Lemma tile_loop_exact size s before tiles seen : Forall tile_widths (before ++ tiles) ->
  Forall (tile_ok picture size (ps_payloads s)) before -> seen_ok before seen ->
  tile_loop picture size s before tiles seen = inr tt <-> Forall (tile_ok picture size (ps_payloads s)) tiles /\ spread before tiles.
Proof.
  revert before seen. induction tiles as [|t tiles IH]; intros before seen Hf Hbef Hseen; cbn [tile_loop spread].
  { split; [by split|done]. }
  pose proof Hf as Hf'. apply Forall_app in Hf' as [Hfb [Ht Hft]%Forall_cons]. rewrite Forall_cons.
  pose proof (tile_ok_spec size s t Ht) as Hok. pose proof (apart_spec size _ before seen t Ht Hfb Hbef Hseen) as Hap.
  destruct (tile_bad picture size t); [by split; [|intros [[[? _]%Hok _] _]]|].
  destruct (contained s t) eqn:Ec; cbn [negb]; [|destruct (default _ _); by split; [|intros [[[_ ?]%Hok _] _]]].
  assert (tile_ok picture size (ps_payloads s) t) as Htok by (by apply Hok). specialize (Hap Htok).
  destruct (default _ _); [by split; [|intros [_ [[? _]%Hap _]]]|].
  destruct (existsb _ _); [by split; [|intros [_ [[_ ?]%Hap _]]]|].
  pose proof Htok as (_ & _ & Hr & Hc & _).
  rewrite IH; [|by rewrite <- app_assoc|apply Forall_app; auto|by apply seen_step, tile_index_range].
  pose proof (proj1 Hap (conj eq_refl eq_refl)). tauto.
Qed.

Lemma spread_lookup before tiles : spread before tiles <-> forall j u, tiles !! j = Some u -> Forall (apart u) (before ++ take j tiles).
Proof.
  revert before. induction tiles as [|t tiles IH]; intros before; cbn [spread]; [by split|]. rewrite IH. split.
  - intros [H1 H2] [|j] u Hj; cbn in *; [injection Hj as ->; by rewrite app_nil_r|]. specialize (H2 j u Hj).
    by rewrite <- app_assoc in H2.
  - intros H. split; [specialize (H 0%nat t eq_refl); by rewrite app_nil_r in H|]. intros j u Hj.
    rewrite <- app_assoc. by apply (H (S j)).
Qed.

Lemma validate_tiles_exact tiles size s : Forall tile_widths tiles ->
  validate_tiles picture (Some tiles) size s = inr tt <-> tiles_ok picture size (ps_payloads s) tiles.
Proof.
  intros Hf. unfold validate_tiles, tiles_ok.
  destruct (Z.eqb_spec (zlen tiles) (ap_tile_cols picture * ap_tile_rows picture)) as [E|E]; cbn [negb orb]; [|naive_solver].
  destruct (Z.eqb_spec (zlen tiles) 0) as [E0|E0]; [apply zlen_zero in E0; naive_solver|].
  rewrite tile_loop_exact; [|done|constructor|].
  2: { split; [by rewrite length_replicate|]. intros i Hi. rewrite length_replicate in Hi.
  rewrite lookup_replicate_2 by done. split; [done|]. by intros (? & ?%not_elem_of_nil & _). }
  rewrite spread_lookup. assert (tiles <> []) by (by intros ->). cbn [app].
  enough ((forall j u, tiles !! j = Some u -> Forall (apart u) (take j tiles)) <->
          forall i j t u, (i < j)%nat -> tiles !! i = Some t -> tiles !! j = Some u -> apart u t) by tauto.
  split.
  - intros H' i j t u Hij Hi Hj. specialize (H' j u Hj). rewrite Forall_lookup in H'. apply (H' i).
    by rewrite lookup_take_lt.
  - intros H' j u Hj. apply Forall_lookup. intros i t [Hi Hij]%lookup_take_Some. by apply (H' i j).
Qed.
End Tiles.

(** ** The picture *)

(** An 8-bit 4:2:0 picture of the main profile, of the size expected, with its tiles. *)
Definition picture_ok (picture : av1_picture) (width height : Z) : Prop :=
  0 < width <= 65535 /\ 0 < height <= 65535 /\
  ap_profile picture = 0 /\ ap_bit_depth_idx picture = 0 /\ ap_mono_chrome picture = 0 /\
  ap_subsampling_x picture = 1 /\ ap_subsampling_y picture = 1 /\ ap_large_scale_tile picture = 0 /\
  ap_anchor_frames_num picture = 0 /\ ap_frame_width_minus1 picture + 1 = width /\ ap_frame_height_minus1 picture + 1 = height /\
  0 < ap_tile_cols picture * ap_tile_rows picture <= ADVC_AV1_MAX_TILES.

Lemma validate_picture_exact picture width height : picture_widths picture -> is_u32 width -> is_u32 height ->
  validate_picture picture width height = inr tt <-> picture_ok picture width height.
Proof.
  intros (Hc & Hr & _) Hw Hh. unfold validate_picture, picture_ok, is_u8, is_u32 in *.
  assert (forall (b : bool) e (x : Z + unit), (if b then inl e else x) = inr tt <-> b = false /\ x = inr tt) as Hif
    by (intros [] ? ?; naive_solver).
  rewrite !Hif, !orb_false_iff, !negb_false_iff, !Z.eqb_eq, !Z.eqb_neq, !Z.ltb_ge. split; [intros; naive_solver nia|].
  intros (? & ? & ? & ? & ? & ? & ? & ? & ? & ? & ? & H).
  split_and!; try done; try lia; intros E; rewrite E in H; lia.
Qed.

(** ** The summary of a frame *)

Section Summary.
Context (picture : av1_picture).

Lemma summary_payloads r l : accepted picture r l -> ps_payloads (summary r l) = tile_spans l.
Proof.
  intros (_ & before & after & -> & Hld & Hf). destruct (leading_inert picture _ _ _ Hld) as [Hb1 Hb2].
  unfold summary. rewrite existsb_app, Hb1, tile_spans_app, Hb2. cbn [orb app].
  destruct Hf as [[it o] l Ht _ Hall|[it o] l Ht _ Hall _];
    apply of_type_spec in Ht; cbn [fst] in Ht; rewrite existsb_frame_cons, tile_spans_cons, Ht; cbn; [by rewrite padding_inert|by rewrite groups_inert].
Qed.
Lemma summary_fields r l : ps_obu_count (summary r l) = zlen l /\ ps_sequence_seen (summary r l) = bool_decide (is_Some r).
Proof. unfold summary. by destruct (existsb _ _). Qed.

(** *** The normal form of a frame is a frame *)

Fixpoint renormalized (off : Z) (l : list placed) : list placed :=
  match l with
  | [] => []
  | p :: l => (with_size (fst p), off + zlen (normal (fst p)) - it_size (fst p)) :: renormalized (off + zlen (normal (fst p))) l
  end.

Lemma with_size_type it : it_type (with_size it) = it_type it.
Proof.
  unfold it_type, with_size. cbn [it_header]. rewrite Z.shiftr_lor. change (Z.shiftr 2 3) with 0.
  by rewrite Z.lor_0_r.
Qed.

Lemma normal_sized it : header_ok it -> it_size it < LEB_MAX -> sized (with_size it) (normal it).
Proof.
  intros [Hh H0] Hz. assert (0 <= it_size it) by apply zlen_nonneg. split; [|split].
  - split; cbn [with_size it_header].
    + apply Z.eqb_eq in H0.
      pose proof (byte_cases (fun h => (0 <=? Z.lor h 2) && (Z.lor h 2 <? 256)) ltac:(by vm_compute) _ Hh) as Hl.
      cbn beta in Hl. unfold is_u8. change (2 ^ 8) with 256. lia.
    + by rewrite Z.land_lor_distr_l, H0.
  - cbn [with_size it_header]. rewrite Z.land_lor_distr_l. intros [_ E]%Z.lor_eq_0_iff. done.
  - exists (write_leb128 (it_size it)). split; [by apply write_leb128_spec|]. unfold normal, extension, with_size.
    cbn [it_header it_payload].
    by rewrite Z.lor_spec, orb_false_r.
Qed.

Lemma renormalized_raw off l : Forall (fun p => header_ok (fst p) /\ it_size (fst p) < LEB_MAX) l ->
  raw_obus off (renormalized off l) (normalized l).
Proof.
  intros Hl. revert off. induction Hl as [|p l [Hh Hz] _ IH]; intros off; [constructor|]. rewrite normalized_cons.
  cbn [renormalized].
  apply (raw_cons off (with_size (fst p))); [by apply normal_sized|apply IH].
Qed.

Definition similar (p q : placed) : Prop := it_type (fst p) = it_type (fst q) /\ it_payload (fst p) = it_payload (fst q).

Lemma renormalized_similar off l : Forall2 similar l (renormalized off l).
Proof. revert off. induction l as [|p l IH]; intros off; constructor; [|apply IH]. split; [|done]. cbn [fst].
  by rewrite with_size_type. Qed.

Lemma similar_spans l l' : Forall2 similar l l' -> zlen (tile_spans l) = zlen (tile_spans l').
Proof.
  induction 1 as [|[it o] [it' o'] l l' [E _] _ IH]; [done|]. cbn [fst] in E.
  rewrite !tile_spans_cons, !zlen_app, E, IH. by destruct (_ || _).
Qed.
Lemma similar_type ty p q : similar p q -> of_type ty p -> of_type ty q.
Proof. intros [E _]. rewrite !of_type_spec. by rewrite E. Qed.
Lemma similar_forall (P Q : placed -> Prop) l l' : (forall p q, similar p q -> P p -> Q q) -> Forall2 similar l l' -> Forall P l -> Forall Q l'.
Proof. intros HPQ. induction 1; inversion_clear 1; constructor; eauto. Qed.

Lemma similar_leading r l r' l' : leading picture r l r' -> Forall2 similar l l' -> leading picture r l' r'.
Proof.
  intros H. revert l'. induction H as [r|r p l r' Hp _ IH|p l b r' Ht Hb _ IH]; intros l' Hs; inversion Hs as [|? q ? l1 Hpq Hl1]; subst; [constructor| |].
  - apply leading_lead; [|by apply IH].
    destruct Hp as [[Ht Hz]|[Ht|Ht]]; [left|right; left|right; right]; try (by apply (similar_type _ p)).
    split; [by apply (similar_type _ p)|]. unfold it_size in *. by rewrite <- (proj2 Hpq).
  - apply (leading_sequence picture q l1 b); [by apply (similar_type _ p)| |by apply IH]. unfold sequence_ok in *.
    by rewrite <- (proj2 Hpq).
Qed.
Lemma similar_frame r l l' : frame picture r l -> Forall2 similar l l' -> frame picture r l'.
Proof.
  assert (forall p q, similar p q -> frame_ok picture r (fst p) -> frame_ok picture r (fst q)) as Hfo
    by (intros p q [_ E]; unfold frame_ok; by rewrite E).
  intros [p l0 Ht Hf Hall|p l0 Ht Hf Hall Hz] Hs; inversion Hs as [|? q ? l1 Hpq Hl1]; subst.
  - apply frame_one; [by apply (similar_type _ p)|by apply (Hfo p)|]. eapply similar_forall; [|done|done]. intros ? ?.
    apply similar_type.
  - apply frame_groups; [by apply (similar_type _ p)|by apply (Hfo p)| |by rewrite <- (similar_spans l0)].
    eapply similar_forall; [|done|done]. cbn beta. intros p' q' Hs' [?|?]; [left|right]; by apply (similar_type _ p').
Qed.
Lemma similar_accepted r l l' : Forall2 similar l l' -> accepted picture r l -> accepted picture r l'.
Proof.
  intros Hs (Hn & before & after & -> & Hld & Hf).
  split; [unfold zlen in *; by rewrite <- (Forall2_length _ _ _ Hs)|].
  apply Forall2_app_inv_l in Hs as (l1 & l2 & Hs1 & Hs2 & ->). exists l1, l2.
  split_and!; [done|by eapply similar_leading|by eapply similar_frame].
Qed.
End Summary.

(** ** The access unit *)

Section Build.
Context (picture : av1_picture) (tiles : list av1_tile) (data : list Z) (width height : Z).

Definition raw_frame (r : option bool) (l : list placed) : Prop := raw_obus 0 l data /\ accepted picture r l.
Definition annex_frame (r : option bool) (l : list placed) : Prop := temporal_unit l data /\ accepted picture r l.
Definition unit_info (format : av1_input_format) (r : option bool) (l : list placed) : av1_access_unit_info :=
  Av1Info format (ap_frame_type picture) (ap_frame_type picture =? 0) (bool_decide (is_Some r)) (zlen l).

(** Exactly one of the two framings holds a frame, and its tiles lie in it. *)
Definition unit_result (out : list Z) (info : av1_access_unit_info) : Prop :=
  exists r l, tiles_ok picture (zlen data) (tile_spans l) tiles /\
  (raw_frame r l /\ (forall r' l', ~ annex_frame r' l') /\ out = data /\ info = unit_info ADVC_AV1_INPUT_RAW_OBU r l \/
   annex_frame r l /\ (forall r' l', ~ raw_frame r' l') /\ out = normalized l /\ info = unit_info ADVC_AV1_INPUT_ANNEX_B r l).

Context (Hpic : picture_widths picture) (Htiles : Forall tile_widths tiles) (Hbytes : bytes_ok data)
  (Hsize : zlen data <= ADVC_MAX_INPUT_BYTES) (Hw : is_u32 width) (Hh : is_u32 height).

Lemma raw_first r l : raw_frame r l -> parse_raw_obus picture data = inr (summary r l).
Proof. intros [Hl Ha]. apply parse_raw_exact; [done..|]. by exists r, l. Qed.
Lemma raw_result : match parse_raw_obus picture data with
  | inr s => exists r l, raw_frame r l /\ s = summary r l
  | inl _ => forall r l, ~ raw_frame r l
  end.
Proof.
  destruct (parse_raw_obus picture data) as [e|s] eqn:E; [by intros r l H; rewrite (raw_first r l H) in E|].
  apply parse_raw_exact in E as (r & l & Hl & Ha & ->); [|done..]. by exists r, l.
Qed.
######
◆ What the task asks ◆
Please copy, exactly and with nothing else, the lines above beginning at the line that has "apply similar_type." and ending with the line that has "apply Forall2_app_inv_l in".

◆ Solution to this problem ◆
    apply similar_type.
  - apply frame_groups; [by apply (similar_type _ p)|by apply (Hfo p)| |by rewrite <- (similar_spans l0)].
    eapply similar_forall; [|done|done]. cbn beta. intros p' q' Hs' [?|?]; [left|right]; by apply (similar_type _ p').
Qed.
Lemma similar_accepted r l l' : Forall2 similar l l' -> accepted picture r l -> accepted picture r l'.
Proof.
  intros Hs (Hn & before & after & -> & Hld & Hf).
  split; [unfold zlen in *; by rewrite <- (Forall2_length _ _ _ Hs)|].
  apply Forall2_app_inv_l in Hs as (l1 & l2 & Hs1 & Hs2 & ->). exists l1, l2.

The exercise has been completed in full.